Governments in the euro area know well what they need to do to achieve this objective. [2] They do not need our advice. They simply need to implement their specific national structural reforms. And the more vigorously they do this, the more credible an increase in growth potential will become, and the more quickly business and consumer confidence will return to the euro area.

The European level also has a role to play in creating an environment that supports productivity growth. For example, there are few European companies that are world leaders in the digital economy. Completing the single market in all its forms – digital, capital, services – would promote the financing of innovative firms and create a business environment that encourages investment in and adoption of new technologies.

Conclusion

I have today provided you with a description of the many ongoing reform and policy steps that, in combination, will lift the European economy out of what has already been too long a crisis.

The issue is not really whether policies to support demand should precede or follow policies to support supply. Reform and recovery are not to be weighed against each other. The whole range of policies I have described aims simultaneously at raising output towards its potential and at raising that potential.

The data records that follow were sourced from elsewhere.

Lemma join_two (v1 v2 : series) (name : string) :
  name <> "Close"%string ->
  join_outer (to_frame v1 name) "Close" v2
  = Some (mkFrame [name; "Close"%string] (joined_rows v1 v2)).
Proof.
  intros Hn. unfold join_outer.
  assert (E : existsb (String.eqb "Close") (columns (to_frame v1 name)) = false).
  { cbn [columns to_frame existsb]. rewrite orb_false_r.
    apply String.eqb_neq. congruence. }
  rewrite E. f_equal. unfold joined_rows. f_equal.
  assert (Ed : map fst (rows (to_frame v1 name)) = map fst v1)
    by (cbn [rows to_frame]; rewrite map_map; reflexivity).
  rewrite Ed. apply map_ext. intros d. rewrite to_frame_lookup. unfold cell.
  destruct (lookup d v1); reflexivity.
Qed.

Section TwoColumns.

Variables v1 v2 : series.
Hypothesis unique1 : NoDup (map fst v1).
Hypothesis unique2 : NoDup (map fst v2).

Local Abbreviation row_at := (fun d : date => (d, [cell v1 d; cell v2 d])).

Lemma ffill_two (idx : list date) :
  forall p1 p2 : float,
    StronglySorted Z.lt idx -> covers v1 idx -> covers v2 idx ->
    carried (before idx) v1 p1 -> carried (before idx) v2 p2 ->
    forall d r, In (d, r) (ffill_from [p1; p2] (map row_at idx)) ->
    exists x1 x2, r = [x1; x2]
                  /\ carried (fun e => e <= d) v1 x1
                  /\ carried (fun e => e <= d) v2 x2.
Proof.
  induction idx as [ | i rest IH]; intros p1 p2 Hs C1 C2 K1 K2 d r Hin.
  - destruct Hin.
  - destruct (fill_step v1 unique1 i rest p1 Hs C1 K1) as [A1 B1].
    destruct (fill_step v2 unique2 i rest p2 Hs C2 K2) as [A2 B2].
    cbn in Hin. destruct Hin as [Hin | Hin].
    + injection Hin as <- <-. eauto.
    + apply (IH _ _ (proj1 (StronglySorted_inv Hs))
               (covers_tail v1 i rest Hs C1) (covers_tail v2 i rest Hs C2)
               B1 B2 d r Hin).
Qed.

Lemma ffill_joined (d : date) (r : list float) :
  In (d, r) (ffill_from [] (joined_rows v1 v2)) ->
  exists x1 x2, r = [x1; x2]
                /\ carried (fun e => e <= d) v1 x1
                /\ carried (fun e => e <= d) v2 x2.
Proof.
  unfold joined_rows.
  set (idx := union_index (map fst v1) (map fst v2)).
  assert (E : ffill_from [] (map row_at idx)
              = ffill_from [nan; nan] (map row_at idx)).
  { destruct idx as [ | i rest]; [reflexivity | ].
    cbn. now rewrite !fill_cell_nan. }
  rewrite E.
  assert (H1 : forall e w, In (e, w) v1 -> In e idx).
  { intros e w H. apply union_index_In. left.
    apply (in_map fst) in H. exact H. }
  assert (H2 : forall e w, In (e, w) v2 -> In e idx).
  { intros e w H. apply union_index_In. right.
    apply (in_map fst) in H. exact H. }
  apply ffill_two.
  - apply union_index_sorted.
  - intros e w H. left. now apply (H1 e w).
  - intros e w H. left. now apply (H2 e w).
  - now apply carried_initially.
  - now apply carried_initially.
Qed.

End TwoColumns.

Section TimeSeries.

Variable history_start : string -> string -> option series.

Local Abbreviation series_over_time := (portfolio_value_over_time history_start).

(** The frame the loop holds after two holdings whose fetches succeed. *)
Lemma two_steps (h1 h2 : holding) (p1 p2 : series) :
  Ticker h1 <> "Close"%string ->
  history_start (Ticker h1) (PurchaseDate h1) = Some p1 ->
  history_start (Ticker h2) (PurchaseDate h2) = Some p2 ->
  add_to_combined history_start (add_to_combined history_start None h1) h2
  = Some (mkFrame [Ticker h1; "Close"%string]
            (joined_rows (scale p1 (Shares h1)) (scale p2 (Shares h2)))).
Proof.
  intros Hn E1 E2. unfold add_to_combined.
  rewrite E1, E2, (join_two _ _ _ Hn). reflexivity.
Qed.

(** The frame returned for two holdings whose fetches succeed. *)
Lemma two_holdings_frame (h1 h2 : holding) (p1 p2 : series) :
  Ticker h1 <> "Close"%string ->
  history_start (Ticker h1) (PurchaseDate h1) = Some p1 ->
  history_start (Ticker h2) (PurchaseDate h2) = Some p2 ->
  series_over_time [h1; h2]
  = assign_row_sums
      (fillna0 (ffill (mkFrame [Ticker h1; "Close"%string]
                         (joined_rows (scale p1 (Shares h1))
                                      (scale p2 (Shares h2))))))
      "Total".
Proof.
  intros Hn E1 E2. unfold portfolio_value_over_time. cbn [fold_left].
  rewrite (two_steps h1 h2 p1 p2 Hn E1 E2). reflexivity.
Qed.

This combination of policies is complex, but it is not complicated. Each of the steps involved is well understood. The issue now is not diagnosis, it is delivery. It is commitment. And it is timing.

I recently said of monetary policy that, at the current juncture, the risks of doing too little exceed the risks of doing too much. If we want a stronger and more inclusive recovery, the same applies to doing too little reform.



[1]See speech by Mario Draghi, “Unemployment in the euro area”, annual central bank symposium in Jackson Hole, 22 August 2014.

[2]For more on raising productivity and investment see speech Benoît Cœuré, “Credit and Investment in the European Recovery” , Portoroz, 26 September 2014.